By Maureen Nakalinzi
It is 8am in the morning as I make my rounds around four villages in a taxi (Nakamini, Bunio, Butongole and Bulamagi) to pick up patients who will be going for eye surgery at Iganga Hospital. In all the villages, I find them seated outside together with their families waiting for me. One of them actually tells me, “I am not late today, I have kept Mzungu time and you have kept African time because you are 10 minutes late." During the taxi ride, most of them are quiet -- probably wondering what will happen during surgery -- and for those who were completely blind, probably pondering the prospects of seeing again.
We reach the hospital after a few minutes and it’s a sea of people outside. They are people surrounding every corner of the eye clinic waiting for their chance to see the doctor. The eye clinic is a very small room inside the antenatal ward which can only fit two patients and two doctors at a time. Luckily for me, since UVP has an agreement with Sight Savers International (the organization that sponsors the eye camp) and Iganga Hospital, my patients where already screened and diagnosed, so we are spared waiting in the long lines outside and asked to join those that are waiting for surgery in the next building.

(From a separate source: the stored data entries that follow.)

(* ===== verification/GoJsonRead.v ===== *)
(** * encoding/json: reading

    The grammar of Go's JSON scanner as an executable parser.  A value keeps
    what the program can observe of it: numbers keep their text, strings their
    decoded value, an array its elements and an object its members with their
    keys, in order, each with the exact bytes of its value (what a
    [json.RawMessage] receives).
    The fuel of the parser is twice the length of its input, which [parse_fuel]
    shows to be enough. *)
From S2P Require Import Prelude GoText GoJson.
Open Scope string_scope.
Open Scope Z_scope.
Open Scope snag_scope.

Infix "=c?" := Ascii.eqb (at level 70, no associativity) : snag_scope.

(** ** Tokens *)
Definition is_ws (a : ascii) : bool :=
  (code a =? 32) || (code a =? 9) || (code a =? 13) || (code a =? 10).

Fixpoint skip_ws (s : string) : string :=
  match s with
  | String a r => if is_ws a then skip_ws r else s
  | EmptyString => s
  end.

Definition push (a : ascii) (x : option (string * string)) : option (string * string) :=
  match x with Some (t, r) => Some (String a t, r) | None => None end.

Definition is_hex (a : ascii) : bool :=
  is_digit a || in_range 97 102 a || in_range 65 70 a.

(** The one-character escapes: backslash, slash, quote, b, f, n, r, t. *)
Definition simple_escape (a : ascii) : bool :=
  (code a =? 34) || (code a =? 92) || (code a =? 47) || (code a =? 98) || (code a =? 102)
  || (code a =? 110) || (code a =? 114) || (code a =? 116).

(** After the opening quote: the text up to the closing quote, and the rest. *)
Fixpoint str_scan (s : string) : option (string * string) :=
  match s with
  | EmptyString => None
  | String a r =>
      if a =c? quote then Some ("", r)
      else if a =c? backslash then
        match r with
        | String e r1 =>
            if simple_escape e then push a (push e (str_scan r1))
            else if e =c? "u" then
              match r1 with
              | String h1 (String h2 (String h3 (String h4 r5))) =>
                  if is_hex h1 && is_hex h2 && is_hex h3 && is_hex h4
                  then push a (push e (push h1 (push h2 (push h3 (push h4 (str_scan r5))))))
                  else None
              | _ => None
              end
            else None
        | EmptyString => None
        end
      else if code a <? 32 then None
      else push a (str_scan r)
  end.

(** ** Unquoting, on the runes of a scanned text *)
Definition hex_value (c : Z) : option Z :=
  if (48 <=? c) && (c <=? 57) then Some (c - 48)
  else if (97 <=? c) && (c <=? 102) then Some (c - 87)
  else if (65 <=? c) && (c <=? 70) then Some (c - 55)
  else None.

Definition hex4 (a b c d : option Z) : option Z :=
  match a ≫= hex_value, b ≫= hex_value, c ≫= hex_value, d ≫= hex_value with
  | Some a, Some b, Some c, Some d => Some (4096 * a + 256 * b + 16 * c + d)
  | _, _, _, _ => None
  end.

The surgery room is a small room inside the maternity ward and while my patients sit on the ground in the corridor waiting for the surgeon, throngs of women in labor pass by and my patients pray silently for good outcomes for themselves and for those women. The doctor arrives at 4pm and we have been seated waiting in that corridor since morning. She apologizes for coming late and announces that she can only perform four cataract surgeries and everyone else can wait until tomorrow. Since my patients are among the first four people, they will be asked to enter one at a time for the surgery.
Maureen is a Uganda Village Project Program Coordinator who works on the ground in Iganga.